(* ===== verification/LoopObject.v ===== *)
(** * Event loops and their threads ([EventLoop::EventLoop], [EventLoop::~EventLoop] of
    [net/EventLoop.cc], [TimerQueue::TimerQueue], [TimerQueue::~TimerQueue] of
    [net/TimerQueue.cc])

    Threads create and destroy loops and use their channels. The poller is any
    implementation of the interface of [Poller.v]. *)

From stdpp Require Import gmap sets.
From S2P Require Import Prelude Channel Poller EPollPoller EventLoop.
Import Channel.Channel Poller.Poller.

Module LoopObject.

Section object.
Context `{PollerLaws P}.

(** The members that are channels are named by their addresses. *)
Record EventLoop := mkLoop {
  chans : Channels.state (P := P);
  timerfdChannel_ : Z;
  wakeupChannel_ : Z
}.
(** [t_loop]: the thread variable [t_loopInThisThread] of each thread. *)
Record World := mkWorld { loops : gmap Z EventLoop; t_loop : gmap Z Z }.

Definition getEventLoopOfCurrentThread (tid : Z) (w : World) : option Z := t_loop w !! tid.

(** eventfd(2) and timerfd_create(2) return a descriptor or a negative number. *)
Definition createEventfd (evtfd : Z) : result Z := if evtfd <? 0 then Fail FatalLog else Ok evtfd.
Definition createTimerfd (timerfd : Z) : result Z := if timerfd <? 0 then Fail FatalLog else Ok timerfd.

Definition new_channel (c fd : Z) (s : Channels.state (P := P)) : Channels.state :=
  Channels.set_poller (<[c := make fd]> (Channels.objects s), Channels.poller_ s) s.
(** [Channel::~Channel] *)
Definition destroy_channel (tid c : Z) (s : Channels.state (P := P)) : result Channels.state :=
  ch ← deref c (Channels.objects s);
  _ ← check (negb (eventHandling_ ch));
  _ ← check (negb (addedToLoop_ ch));
  _ ← (if Channels.isInLoopThread tid s then has ← Channels.hasChannel tid c s; check (negb has) else Ok tt);
  Ok (Channels.set_poller (delete c (Channels.objects s), Channels.poller_ s) s).

(** The channel part of [TimerQueue::TimerQueue] and [~TimerQueue]. *)
Definition make_timer_queue (tid c fd : Z) (s : Channels.state (P := P)) : result Channels.state :=
  timerfd ← createTimerfd fd;
  let s := new_channel c timerfd s in
  Channels.updateChannel tid c kReadEvent s.
Definition destroy_timer_queue (tid c : Z) (s : Channels.state (P := P)) : result Channels.state :=
  s ← Channels.updateChannel tid c kNoneEvent s;
  s ← Channels.removeChannel tid c s;
  destroy_channel tid c s.

(** [EventLoop::EventLoop] of the object at [a] in thread [tid]. *)
Definition construct (tid a timerfd evtfd tc wc : Z) (w : World) : result World :=
  let s := Channels.mkState tid new_poller ∅ [] None false [] in
  s ← make_timer_queue tid tc timerfd s;
  wakeupFd ← createEventfd evtfd;
  let s := new_channel wc wakeupFd s in
  match t_loop w !! tid with
  | Some _ => Fail FatalLog
  | None =>
      s ← Channels.updateChannel tid wc kReadEvent s;
      Ok (mkWorld (<[a := mkLoop s tc wc]> (loops w)) (<[tid := a]> (t_loop w)))
  end.

(** [EventLoop::~EventLoop] called by thread [tid]; the members go in the reverse order of
    their declarations. *)
Definition destruct_loop (tid : Z) (l : EventLoop) : result Channels.state :=
  s ← Channels.updateChannel tid (wakeupChannel_ l) kNoneEvent (chans l);
  s ← Channels.removeChannel tid (wakeupChannel_ l) s;
  s ← destroy_channel tid (wakeupChannel_ l) s;
  destroy_timer_queue tid (timerfdChannel_ l) s.
Definition destruct (tid a : Z) (w : World) : result World :=
  match loops w !! a with
  | None => Fail OutOfRange
  | Some l => _ ← destruct_loop tid l; Ok (mkWorld (delete a (loops w)) (delete tid (t_loop w)))
  end.

(** A channel of somebody else on the loop, and its calls. *)
Definition on_loop (a : Z) (f : EventLoop → result EventLoop) (w : World) : result World :=
  match loops w !! a with
  | None => Fail OutOfRange
  | Some l => l ← f l; Ok (mkWorld (<[a := l]> (loops w)) (t_loop w))
  end.
Definition call_channel (tid : Z) (x : Channels.call) (l : EventLoop) : result EventLoop :=
  s ← Channels.do_call tid x (chans l); Ok (mkLoop s (timerfdChannel_ l) (wakeupChannel_ l)).
Definition add_object (c fd : Z) (l : EventLoop) : result EventLoop :=
  Ok (mkLoop (new_channel c fd (chans l)) (timerfdChannel_ l) (wakeupChannel_ l)).

Definition subject (x : Channels.call) : Z := match x with Channels.Update c _ | Channels.RemoveCh c => c end.

(** What a thread does. *)
Inductive action :=
  | Construct (a timerfd evtfd tc wc : Z)
  | NewChannel (a c fd : Z)
  | Call (a : Z) (x : Channels.call)
  | Destruct (a : Z).
Definition perform (tid : Z) (x : action) (w : World) : result World :=
  match x with
  | Construct a timerfd evtfd tc wc => construct tid a timerfd evtfd tc wc w
  | NewChannel a c fd => on_loop a (add_object c fd) w
  | Call a x => on_loop a (call_channel tid x) w
  | Destruct a => destruct tid a w
  end.
(** Objects have addresses of their own, calls are on loops that exist, follow the rules of
    the poller and leave the loop's own channels alone. *)
Definition allowed (x : action) (w : World) : Prop :=
  match x with
  | Construct a timerfd evtfd tc wc => loops w !! a = None ∧ 0 ≤ timerfd ∧ 0 ≤ evtfd ∧ timerfd ≠ evtfd ∧ tc ≠ wc
  | NewChannel a c _ => ∃ l, loops w !! a = Some l ∧ Channels.objects (chans l) !! c = None
  | Call a x => ∃ l, loops w !! a = Some l ∧ Channels.legal x (chans l) ∧ subject x ≠ timerfdChannel_ l ∧ subject x ≠ wakeupChannel_ l
  | Destruct a => is_Some (loops w !! a)
  end.
(** A second loop in a thread, or a call from a thread that is not the loop's. *)
Definition misplaced (tid : Z) (x : action) (w : World) : bool :=
  match x with
  | Construct _ _ _ _ _ => bool_decide (is_Some (t_loop w !! tid))
  | NewChannel _ _ _ => false
  | Call a _ | Destruct a => match loops w !! a with Some l => negb (Channels.isInLoopThread tid (chans l)) | None => false end
  end.

Inductive reachable : World → Prop :=
  | Initial : reachable (mkWorld ∅ ∅)
  | Step tid x w w' : reachable w → allowed x w → perform tid x w = Ok w' → reachable w'.

(** ** Invariant *)

(** A channel of the loop itself: always registered for reading. *)
Definition watched (c : Z) (s : Channels.state (P := P)) : Prop :=
  ∃ ch, Channels.objects s !! c = Some ch ∧ registered c ch (Channels.poller_ s) ∧ events_ ch = kReadEvent ∧ eventHandling_ ch = false.
Record loop_inv (l : EventLoop) : Prop := {
  li_poller : pinv (Channels.objects (chans l)) (Channels.poller_ (chans l));
  li_idle : Channels.eventHandling_ (chans l) = false;
  li_timer : watched (timerfdChannel_ l) (chans l);
  li_wakeup : watched (wakeupChannel_ l) (chans l);
  li_diff : timerfdChannel_ l ≠ wakeupChannel_ l
}.
Record world_inv (w : World) : Prop := {
  wi_loops : ∀ a l, loops w !! a = Some l → loop_inv l;
  wi_thread : ∀ tid a, t_loop w !! tid = Some a ↔ ∃ l, loops w !! a = Some l ∧ Channels.threadId_ (chans l) = tid
}.

Lemma registered_fd_ne c d ch dh p : c ≠ d → registered c ch p → registered d dh p → fd_ ch ≠ fd_ dh.
Proof. unfold registered. congruence. Qed.

Lemma in_thread tid s : Channels.threadId_ (P := P) s = tid → Channels.assertInLoopThread tid s = Ok tt.
Proof. intros E. unfold Channels.assertInLoopThread, Channels.isInLoopThread. by rewrite E, Z.eqb_refl. Qed.
Lemma other_thread tid s : Channels.threadId_ (P := P) s ≠ tid → Channels.assertInLoopThread tid s = Fail FatalLog.
Proof. intros E. unfold Channels.assertInLoopThread, Channels.isInLoopThread. by rewrite (proj2 (Z.eqb_neq _ _) E). Qed.

(** Changing the interest of [c]: it is registered, and watched channels stay watched. *)
Lemma update_spec tid c ch e s :
  Channels.threadId_ s = tid → pinv (Channels.objects s) (Channels.poller_ s) → Channels.objects s !! c = Some ch → events_ok e →
  (fresh ch (Channels.poller_ s) ∧ e ≠ 0 ∨ registered c ch (Channels.poller_ s) ∧ (e ≠ 0 ∨ events_ ch ≠ 0)) →
  ∃ s' ch', Channels.updateChannel tid c e s = Ok s' ∧ pinv (Channels.objects s') (Channels.poller_ s') ∧
    Channels.threadId_ s' = tid ∧ Channels.eventHandling_ s' = Channels.eventHandling_ s ∧
    Channels.objects s' = <[c := ch']> (Channels.objects s) ∧ registered c ch' (Channels.poller_ s') ∧ events_ ch' = e ∧ eventHandling_ ch' = eventHandling_ ch ∧
    channels_ (Channels.poller_ s') = <[fd_ ch := c]> (channels_ (Channels.poller_ s)) ∧
    (∀ d, d ≠ c → watched d s → watched d s').
Proof.
  intros Ht Hi Hc Hok Hcase. destruct (update_law _ _ c ch e Hi Hc Hok Hcase) as (i & σ' & p' & E & Hi' & _ & -> & Ech).
  unfold Channels.updateChannel. rewrite in_thread by done. rewrite bind_Ok, E, bind_Ok. eexists _, (set_index i (with_added true (with_events e ch))). split; [done|].
  unfold Channels.set_poller. cbn. split_and!; try done; [unfold registered; rewrite Ech; apply lookup_insert_eq|].
  intros d Hd (dh & Hdo & Hdr & He & Hh). exists dh. cbn. rewrite lookup_insert_ne by done. split_and!; try done.
  unfold registered in *. rewrite Ech, lookup_insert_ne; [done|].
  destruct Hcase as [[(_ & _ & Hn) _]|[Hreg _]]; congruence.
Qed.

Lemma same_index_lookup σ σ' d dh :
  same_but_index σ σ' → σ !! d = Some dh →
  ∃ dh', σ' !! d = Some dh' ∧ fd_ dh' = fd_ dh ∧ events_ dh' = events_ dh ∧ eventHandling_ dh' = eventHandling_ dh ∧ addedToLoop_ dh' = addedToLoop_ dh.
Proof.
  intros Hs Hd. specialize (Hs d). rewrite Hd in Hs. apply fmap_Some in Hs as (dh' & E & Eq). exists dh'. split; [done|].
  cbn in Eq. unfold set_revents, set_index in Eq. cbn in Eq. injection Eq. intros. split_and!; congruence.
Qed.

(** Removing [c]: the other watched channels stay. *)
Lemma remove_spec tid c ch s :
  Channels.threadId_ s = tid → Channels.eventHandling_ s = false → pinv (Channels.objects s) (Channels.poller_ s) →
  Channels.objects s !! c = Some ch → registered c ch (Channels.poller_ s) → events_ ch = 0 →
  ∃ s' ch', Channels.removeChannel tid c s = Ok s' ∧ pinv (Channels.objects s') (Channels.poller_ s') ∧
    Channels.threadId_ s' = tid ∧ Channels.eventHandling_ s' = false ∧
    Channels.objects s' !! c = Some ch' ∧ fd_ ch' = fd_ ch ∧ addedToLoop_ ch' = false ∧ eventHandling_ ch' = eventHandling_ ch ∧
    channels_ (Channels.poller_ s') = delete (fd_ ch) (channels_ (Channels.poller_ s)) ∧
    (∀ d, d ≠ c → watched d s → watched d s').
Proof.
  intros Ht Hh Hi Hc Hr He. destruct (remove_law _ _ c ch Hi Hc Hr He) as (σ' & p' & E & Hi' & Ech & Hs & _).
  unfold Channels.removeChannel. rewrite in_thread by done. rewrite bind_Ok, Hh, bind_Ok, E, bind_Ok.
  destruct (same_index_lookup _ _ c (with_added false ch) Hs) as (ch' & Hc' & Hf & He' & Hh' & Ha); [apply lookup_insert_eq|].
  eexists _, ch'. split; [done|]. unfold Channels.set_poller. cbn. split_and!; try done.
  intros d Hd (dh & Hdo & Hdr & Hde & Hdh). destruct (same_index_lookup _ _ d dh Hs) as (dh' & Hd' & Hf' & Hev & Hhd & _).
  { by rewrite lookup_insert_ne. }
  exists dh'. cbn. split_and!; try congruence. unfold registered in *. rewrite Ech, Hf', lookup_delete_ne; congruence.
Qed.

Required work: Print, without alteration, only the lines above between the one holding "(** What a thread does. *)" and the one holding "li_idle : Channels.eventHandling_", inclusive.

Answer to this exercise:
(** What a thread does. *)
Inductive action :=
  | Construct (a timerfd evtfd tc wc : Z)
  | NewChannel (a c fd : Z)
  | Call (a : Z) (x : Channels.call)
  | Destruct (a : Z).
Definition perform (tid : Z) (x : action) (w : World) : result World :=
  match x with
  | Construct a timerfd evtfd tc wc => construct tid a timerfd evtfd tc wc w
  | NewChannel a c fd => on_loop a (add_object c fd) w
  | Call a x => on_loop a (call_channel tid x) w
  | Destruct a => destruct tid a w
  end.
(** Objects have addresses of their own, calls are on loops that exist, follow the rules of
    the poller and leave the loop's own channels alone. *)
Definition allowed (x : action) (w : World) : Prop :=
  match x with
  | Construct a timerfd evtfd tc wc => loops w !! a = None ∧ 0 ≤ timerfd ∧ 0 ≤ evtfd ∧ timerfd ≠ evtfd ∧ tc ≠ wc
  | NewChannel a c _ => ∃ l, loops w !! a = Some l ∧ Channels.objects (chans l) !! c = None
  | Call a x => ∃ l, loops w !! a = Some l ∧ Channels.legal x (chans l) ∧ subject x ≠ timerfdChannel_ l ∧ subject x ≠ wakeupChannel_ l
  | Destruct a => is_Some (loops w !! a)
  end.
(** A second loop in a thread, or a call from a thread that is not the loop's. *)
Definition misplaced (tid : Z) (x : action) (w : World) : bool :=
  match x with
  | Construct _ _ _ _ _ => bool_decide (is_Some (t_loop w !! tid))
  | NewChannel _ _ _ => false
  | Call a _ | Destruct a => match loops w !! a with Some l => negb (Channels.isInLoopThread tid (chans l)) | None => false end
  end.

Inductive reachable : World → Prop :=
  | Initial : reachable (mkWorld ∅ ∅)
  | Step tid x w w' : reachable w → allowed x w → perform tid x w = Ok w' → reachable w'.

(** ** Invariant *)

(** A channel of the loop itself: always registered for reading. *)
Definition watched (c : Z) (s : Channels.state (P := P)) : Prop :=
  ∃ ch, Channels.objects s !! c = Some ch ∧ registered c ch (Channels.poller_ s) ∧ events_ ch = kReadEvent ∧ eventHandling_ ch = false.
Record loop_inv (l : EventLoop) : Prop := {
  li_poller : pinv (Channels.objects (chans l)) (Channels.poller_ (chans l));
  li_idle : Channels.eventHandling_ (chans l) = false;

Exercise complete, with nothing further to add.